=== Begin Enclosure ===

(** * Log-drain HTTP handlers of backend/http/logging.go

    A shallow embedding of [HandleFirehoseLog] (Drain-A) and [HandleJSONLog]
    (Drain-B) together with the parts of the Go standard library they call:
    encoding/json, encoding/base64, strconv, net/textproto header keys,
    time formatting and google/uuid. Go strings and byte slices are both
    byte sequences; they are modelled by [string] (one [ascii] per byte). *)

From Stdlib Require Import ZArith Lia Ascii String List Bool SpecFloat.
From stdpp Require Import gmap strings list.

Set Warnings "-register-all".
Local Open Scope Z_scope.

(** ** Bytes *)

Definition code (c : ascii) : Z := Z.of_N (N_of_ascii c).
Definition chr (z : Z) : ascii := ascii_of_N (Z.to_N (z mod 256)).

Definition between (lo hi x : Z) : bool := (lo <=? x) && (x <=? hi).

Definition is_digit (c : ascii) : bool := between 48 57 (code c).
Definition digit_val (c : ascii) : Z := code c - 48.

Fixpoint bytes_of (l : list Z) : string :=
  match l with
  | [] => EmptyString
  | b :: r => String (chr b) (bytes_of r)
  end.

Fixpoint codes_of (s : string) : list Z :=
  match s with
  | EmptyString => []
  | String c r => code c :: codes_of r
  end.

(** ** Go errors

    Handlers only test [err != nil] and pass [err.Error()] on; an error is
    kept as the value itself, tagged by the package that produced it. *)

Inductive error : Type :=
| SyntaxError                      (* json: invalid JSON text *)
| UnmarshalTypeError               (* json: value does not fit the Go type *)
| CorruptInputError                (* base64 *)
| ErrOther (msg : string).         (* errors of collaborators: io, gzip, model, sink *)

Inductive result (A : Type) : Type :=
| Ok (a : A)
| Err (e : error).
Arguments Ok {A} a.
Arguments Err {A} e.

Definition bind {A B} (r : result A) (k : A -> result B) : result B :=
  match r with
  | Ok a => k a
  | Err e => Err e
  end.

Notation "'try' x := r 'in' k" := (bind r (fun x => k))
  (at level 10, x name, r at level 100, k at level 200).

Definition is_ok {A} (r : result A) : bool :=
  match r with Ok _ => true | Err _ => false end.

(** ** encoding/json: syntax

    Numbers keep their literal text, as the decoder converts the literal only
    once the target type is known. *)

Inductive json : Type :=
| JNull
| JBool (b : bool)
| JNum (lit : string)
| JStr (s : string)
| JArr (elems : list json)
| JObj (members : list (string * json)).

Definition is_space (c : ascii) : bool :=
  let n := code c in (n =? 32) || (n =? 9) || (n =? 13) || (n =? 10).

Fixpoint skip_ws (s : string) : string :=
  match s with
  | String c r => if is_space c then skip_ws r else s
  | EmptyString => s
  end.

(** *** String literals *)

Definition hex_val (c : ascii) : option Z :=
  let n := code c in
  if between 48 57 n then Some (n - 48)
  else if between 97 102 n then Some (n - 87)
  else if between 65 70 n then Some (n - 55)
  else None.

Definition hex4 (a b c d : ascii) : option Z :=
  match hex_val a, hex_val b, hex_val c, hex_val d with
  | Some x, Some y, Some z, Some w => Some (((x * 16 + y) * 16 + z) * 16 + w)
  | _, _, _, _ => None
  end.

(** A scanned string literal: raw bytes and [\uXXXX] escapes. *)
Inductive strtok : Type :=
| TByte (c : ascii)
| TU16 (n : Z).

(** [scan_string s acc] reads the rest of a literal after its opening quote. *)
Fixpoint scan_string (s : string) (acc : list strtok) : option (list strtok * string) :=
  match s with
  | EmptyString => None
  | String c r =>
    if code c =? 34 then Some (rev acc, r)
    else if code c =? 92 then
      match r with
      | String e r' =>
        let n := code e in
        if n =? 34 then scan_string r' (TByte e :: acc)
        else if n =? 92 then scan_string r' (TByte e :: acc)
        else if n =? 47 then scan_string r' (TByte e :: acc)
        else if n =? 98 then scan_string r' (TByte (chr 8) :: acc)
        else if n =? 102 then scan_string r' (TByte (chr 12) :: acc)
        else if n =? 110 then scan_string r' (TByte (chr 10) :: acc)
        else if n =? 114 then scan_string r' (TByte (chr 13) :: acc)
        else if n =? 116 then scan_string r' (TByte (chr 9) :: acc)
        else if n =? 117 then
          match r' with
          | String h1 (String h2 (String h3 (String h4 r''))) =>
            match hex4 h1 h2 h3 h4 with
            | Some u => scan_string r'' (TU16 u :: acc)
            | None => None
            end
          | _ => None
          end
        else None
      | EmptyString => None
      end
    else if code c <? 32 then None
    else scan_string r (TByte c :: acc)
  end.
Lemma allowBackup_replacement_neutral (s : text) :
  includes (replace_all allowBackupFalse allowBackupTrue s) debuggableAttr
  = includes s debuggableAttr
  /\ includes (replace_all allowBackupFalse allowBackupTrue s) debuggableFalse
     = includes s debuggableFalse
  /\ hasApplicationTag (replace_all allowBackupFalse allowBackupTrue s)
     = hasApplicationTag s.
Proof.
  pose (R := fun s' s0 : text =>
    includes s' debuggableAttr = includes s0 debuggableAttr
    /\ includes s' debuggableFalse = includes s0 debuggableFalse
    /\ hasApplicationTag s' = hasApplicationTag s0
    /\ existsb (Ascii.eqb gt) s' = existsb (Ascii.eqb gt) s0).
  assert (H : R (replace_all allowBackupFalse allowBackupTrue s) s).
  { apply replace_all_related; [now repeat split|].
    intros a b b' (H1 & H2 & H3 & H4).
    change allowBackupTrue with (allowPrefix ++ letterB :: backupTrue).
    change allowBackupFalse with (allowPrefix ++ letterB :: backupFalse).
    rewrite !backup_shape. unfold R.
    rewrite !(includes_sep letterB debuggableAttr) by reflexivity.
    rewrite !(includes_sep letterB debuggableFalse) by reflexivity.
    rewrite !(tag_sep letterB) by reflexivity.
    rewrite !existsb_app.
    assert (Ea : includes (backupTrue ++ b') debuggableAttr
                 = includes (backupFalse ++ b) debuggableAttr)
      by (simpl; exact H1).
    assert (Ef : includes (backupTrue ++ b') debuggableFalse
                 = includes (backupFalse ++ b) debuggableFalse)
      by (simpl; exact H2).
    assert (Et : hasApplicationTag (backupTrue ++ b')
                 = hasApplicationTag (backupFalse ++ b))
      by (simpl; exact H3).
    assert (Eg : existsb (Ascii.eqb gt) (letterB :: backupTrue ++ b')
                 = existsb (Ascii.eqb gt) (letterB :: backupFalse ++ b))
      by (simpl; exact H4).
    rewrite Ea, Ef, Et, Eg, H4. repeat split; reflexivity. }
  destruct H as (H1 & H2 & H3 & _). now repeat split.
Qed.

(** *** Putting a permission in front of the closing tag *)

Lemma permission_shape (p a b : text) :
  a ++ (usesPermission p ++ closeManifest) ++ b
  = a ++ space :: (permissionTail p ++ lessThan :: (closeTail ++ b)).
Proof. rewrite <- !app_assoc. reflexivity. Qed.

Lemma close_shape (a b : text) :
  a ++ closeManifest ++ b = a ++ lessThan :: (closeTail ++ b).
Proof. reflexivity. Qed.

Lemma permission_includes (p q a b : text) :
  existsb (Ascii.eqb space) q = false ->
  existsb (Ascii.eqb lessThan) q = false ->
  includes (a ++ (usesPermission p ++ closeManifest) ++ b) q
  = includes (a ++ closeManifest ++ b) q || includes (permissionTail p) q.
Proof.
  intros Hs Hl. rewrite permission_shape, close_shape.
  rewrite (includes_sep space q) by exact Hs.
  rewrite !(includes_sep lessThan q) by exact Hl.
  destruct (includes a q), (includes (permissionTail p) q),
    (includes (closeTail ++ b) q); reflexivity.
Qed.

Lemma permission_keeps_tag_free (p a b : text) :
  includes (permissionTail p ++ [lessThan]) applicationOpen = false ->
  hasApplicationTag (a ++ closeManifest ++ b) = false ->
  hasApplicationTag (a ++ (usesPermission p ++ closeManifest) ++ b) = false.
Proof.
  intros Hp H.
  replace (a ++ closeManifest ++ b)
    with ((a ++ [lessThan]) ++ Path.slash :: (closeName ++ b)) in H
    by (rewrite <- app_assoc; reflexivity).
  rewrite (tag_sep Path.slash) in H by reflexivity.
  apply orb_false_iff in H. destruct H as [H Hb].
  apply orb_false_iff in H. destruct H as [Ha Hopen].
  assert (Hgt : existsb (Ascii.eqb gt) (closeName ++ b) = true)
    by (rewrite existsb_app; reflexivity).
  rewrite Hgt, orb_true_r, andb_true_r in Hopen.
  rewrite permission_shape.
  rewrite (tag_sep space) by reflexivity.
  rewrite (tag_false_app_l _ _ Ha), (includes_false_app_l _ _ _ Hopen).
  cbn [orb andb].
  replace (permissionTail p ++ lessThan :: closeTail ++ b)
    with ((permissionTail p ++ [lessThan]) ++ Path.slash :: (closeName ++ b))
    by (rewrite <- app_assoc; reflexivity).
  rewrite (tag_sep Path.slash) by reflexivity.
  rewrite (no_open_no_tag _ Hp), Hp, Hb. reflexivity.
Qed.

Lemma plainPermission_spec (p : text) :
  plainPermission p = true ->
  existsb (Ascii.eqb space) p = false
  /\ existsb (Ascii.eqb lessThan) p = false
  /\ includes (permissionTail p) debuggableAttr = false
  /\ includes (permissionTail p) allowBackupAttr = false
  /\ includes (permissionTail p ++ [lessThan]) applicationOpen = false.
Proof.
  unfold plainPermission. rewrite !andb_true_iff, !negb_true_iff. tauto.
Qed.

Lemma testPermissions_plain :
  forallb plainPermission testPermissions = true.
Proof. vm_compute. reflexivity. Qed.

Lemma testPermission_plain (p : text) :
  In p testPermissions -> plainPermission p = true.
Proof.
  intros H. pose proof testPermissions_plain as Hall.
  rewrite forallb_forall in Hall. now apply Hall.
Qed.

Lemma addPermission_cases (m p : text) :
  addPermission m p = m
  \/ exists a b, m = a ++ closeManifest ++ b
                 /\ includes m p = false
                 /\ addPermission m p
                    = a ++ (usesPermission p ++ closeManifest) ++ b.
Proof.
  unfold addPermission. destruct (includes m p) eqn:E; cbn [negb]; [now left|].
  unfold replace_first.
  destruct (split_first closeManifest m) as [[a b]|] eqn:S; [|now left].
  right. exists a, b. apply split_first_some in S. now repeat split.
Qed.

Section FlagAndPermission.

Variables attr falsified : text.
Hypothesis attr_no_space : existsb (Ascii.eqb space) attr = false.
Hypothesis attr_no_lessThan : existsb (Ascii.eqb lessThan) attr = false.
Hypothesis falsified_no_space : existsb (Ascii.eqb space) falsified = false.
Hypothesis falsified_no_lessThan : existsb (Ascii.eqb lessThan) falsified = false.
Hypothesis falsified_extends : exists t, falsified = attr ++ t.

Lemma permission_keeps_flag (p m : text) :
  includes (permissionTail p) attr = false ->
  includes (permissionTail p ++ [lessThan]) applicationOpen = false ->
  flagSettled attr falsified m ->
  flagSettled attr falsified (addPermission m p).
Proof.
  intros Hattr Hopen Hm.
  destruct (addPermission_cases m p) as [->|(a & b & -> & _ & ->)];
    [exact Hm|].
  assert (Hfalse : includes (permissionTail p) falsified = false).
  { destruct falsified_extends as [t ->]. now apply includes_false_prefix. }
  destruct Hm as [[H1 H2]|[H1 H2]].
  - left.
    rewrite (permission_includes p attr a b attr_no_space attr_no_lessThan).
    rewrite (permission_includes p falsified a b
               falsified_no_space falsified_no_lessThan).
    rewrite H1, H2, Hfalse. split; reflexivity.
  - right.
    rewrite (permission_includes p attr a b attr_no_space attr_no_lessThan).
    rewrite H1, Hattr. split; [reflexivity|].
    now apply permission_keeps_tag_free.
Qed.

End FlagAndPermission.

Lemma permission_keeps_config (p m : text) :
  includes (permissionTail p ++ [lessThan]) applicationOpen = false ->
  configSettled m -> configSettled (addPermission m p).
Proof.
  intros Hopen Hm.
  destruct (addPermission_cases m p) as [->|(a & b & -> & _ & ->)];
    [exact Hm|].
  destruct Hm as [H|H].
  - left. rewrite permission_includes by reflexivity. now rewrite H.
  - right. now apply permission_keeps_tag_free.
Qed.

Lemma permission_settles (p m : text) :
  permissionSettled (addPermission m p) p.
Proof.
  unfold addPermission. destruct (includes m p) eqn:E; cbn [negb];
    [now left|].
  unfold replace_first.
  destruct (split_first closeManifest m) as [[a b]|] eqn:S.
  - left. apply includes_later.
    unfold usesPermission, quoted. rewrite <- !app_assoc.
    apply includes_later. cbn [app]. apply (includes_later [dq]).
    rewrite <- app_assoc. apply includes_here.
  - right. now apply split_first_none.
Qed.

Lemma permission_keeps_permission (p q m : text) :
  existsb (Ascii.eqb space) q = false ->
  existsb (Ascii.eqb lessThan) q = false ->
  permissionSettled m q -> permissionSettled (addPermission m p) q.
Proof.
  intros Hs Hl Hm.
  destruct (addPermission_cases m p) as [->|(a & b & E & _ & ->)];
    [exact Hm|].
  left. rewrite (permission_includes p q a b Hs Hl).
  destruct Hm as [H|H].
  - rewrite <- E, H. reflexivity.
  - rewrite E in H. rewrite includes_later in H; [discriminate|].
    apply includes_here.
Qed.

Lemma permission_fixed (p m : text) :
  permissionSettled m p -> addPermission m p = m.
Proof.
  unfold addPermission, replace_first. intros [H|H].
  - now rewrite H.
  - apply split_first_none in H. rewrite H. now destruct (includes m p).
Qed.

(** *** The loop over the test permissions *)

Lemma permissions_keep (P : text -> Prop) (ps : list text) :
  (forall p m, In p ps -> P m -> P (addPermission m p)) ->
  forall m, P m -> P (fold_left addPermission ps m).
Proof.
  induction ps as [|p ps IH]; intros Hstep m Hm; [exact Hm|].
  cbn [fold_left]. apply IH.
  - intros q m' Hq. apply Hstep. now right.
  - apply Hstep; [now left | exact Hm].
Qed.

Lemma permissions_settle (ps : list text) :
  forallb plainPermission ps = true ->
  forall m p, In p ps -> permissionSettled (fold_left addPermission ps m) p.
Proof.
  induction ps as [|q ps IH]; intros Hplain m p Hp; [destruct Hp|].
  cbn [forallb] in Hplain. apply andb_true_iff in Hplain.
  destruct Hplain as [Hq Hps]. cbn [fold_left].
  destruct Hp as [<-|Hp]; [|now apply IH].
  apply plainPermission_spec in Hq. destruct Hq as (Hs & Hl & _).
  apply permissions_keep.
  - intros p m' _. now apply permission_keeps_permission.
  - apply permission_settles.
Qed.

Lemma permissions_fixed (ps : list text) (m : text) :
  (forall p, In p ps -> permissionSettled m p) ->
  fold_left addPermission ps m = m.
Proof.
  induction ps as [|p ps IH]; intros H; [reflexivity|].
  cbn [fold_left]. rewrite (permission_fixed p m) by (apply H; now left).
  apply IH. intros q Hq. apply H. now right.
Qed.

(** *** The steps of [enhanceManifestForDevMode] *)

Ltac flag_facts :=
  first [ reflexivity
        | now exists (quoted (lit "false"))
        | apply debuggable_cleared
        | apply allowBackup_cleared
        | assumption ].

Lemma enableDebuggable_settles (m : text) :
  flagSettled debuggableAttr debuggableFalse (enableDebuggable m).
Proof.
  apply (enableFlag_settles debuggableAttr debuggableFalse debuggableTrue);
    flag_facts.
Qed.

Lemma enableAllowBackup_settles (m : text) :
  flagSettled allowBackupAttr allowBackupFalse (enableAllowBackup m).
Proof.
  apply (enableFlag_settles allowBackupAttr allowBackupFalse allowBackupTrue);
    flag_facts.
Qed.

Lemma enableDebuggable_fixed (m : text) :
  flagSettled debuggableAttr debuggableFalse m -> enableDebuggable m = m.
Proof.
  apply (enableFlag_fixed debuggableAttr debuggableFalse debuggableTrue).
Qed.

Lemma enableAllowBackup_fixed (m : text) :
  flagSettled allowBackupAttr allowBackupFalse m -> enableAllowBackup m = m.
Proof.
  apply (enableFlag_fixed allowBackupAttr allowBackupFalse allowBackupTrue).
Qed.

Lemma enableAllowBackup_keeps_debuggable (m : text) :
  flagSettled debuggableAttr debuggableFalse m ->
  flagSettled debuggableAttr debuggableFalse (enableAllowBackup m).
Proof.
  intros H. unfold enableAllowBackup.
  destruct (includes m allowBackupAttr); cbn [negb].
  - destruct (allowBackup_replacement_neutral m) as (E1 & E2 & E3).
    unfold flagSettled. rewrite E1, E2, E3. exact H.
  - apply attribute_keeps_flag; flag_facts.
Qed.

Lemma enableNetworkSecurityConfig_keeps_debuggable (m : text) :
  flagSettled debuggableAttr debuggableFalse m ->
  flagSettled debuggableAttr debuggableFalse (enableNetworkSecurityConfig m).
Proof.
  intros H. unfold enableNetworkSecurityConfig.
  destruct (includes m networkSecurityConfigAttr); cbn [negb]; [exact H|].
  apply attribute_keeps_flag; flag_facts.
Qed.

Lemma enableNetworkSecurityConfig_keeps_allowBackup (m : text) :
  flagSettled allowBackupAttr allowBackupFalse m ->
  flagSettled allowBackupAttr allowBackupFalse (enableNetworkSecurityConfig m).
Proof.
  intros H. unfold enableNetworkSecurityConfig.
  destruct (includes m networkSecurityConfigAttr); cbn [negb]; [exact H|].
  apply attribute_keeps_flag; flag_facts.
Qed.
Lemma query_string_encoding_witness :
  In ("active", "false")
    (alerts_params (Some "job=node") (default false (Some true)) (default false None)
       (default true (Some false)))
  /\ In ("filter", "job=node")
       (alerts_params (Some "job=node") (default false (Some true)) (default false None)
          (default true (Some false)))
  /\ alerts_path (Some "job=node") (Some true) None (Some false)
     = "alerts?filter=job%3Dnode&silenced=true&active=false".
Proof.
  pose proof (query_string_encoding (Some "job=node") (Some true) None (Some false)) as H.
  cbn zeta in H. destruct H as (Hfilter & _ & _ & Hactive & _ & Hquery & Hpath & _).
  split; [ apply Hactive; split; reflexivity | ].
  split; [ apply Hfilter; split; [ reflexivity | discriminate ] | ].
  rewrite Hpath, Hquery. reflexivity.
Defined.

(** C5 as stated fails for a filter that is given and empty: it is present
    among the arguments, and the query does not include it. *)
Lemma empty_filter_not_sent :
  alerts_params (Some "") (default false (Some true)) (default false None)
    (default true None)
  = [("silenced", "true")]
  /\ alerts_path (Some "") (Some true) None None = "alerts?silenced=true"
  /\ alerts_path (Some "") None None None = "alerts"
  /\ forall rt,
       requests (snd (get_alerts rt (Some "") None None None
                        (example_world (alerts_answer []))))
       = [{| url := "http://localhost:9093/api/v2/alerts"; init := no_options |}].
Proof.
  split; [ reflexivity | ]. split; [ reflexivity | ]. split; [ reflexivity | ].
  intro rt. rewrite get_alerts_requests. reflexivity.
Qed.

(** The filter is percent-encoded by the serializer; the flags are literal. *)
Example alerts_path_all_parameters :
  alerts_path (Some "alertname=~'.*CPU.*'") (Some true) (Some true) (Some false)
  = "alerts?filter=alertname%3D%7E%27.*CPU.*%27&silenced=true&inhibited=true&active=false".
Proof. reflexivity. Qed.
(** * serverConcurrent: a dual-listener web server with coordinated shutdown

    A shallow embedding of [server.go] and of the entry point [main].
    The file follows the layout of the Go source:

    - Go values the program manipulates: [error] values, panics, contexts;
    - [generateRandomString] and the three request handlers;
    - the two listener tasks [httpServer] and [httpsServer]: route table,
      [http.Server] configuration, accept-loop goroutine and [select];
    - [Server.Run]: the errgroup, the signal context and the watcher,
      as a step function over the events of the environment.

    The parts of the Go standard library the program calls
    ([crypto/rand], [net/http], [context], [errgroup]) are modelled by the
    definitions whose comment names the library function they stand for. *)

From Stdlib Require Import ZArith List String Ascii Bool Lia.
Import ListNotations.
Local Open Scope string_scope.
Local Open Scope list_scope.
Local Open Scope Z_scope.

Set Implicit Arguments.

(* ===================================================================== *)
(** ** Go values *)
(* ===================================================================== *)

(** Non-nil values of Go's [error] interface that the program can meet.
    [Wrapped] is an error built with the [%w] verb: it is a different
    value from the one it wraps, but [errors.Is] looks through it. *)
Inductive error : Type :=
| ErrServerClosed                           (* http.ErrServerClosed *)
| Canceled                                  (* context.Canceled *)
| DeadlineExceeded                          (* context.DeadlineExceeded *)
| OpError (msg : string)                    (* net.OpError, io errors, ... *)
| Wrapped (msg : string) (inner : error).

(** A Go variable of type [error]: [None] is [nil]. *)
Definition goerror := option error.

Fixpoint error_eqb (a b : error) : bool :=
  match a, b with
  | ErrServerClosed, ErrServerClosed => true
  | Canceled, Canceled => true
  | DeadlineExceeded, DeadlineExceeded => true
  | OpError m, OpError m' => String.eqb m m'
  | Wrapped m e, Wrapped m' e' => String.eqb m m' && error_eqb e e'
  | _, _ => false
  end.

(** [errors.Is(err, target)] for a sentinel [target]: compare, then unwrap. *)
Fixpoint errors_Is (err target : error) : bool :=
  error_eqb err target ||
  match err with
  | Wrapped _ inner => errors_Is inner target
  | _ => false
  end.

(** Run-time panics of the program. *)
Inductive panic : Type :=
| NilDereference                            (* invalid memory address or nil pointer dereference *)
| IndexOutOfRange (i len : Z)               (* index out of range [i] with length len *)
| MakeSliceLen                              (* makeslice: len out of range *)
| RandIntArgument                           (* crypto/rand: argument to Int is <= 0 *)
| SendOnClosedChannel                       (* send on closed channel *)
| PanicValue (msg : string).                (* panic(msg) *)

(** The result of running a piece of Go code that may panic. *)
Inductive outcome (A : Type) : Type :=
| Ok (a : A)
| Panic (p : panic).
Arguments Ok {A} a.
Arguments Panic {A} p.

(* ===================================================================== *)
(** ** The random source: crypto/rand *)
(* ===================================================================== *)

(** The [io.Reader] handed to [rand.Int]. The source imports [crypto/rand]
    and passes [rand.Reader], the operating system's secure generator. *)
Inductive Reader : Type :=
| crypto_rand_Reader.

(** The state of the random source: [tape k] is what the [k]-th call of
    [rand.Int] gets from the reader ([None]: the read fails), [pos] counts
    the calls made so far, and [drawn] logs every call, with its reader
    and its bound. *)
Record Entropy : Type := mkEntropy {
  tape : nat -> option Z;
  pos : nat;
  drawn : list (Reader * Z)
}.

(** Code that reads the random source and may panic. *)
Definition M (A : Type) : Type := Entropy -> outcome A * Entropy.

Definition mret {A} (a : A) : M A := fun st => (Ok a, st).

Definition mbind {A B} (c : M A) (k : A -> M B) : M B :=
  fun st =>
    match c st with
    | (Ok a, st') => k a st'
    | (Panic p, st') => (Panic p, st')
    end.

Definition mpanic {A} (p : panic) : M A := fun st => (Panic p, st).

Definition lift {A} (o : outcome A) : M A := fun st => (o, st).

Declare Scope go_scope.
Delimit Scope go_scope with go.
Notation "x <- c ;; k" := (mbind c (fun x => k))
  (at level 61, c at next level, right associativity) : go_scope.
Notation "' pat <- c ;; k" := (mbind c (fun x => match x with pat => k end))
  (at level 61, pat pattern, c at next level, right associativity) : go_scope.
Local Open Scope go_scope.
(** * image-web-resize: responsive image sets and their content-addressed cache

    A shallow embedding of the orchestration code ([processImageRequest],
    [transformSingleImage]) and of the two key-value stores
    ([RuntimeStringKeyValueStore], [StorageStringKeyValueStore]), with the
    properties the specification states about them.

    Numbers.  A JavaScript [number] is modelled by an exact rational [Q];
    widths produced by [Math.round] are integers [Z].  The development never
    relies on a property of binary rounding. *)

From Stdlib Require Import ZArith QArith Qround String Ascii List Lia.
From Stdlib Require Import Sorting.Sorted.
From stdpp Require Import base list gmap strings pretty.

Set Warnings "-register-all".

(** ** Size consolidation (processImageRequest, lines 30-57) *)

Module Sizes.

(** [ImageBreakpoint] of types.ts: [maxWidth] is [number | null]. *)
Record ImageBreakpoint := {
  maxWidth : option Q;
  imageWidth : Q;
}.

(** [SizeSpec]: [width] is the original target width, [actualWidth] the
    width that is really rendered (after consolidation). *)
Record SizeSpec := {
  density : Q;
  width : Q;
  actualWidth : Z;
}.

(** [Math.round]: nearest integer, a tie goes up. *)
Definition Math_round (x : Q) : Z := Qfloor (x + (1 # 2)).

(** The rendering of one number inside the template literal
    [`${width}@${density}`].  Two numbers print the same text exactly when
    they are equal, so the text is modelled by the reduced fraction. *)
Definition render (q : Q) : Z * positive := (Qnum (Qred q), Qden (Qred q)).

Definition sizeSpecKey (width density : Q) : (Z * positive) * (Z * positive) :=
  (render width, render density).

=== End Enclosure ===

Which of the lines in the material above contain "program"? Copy each one out.

    - Go values the program manipulates: [error] values, panics, contexts;
    The parts of the Go standard library the program calls
(** Non-nil values of Go's [error] interface that the program can meet.
(** Run-time panics of the program. *)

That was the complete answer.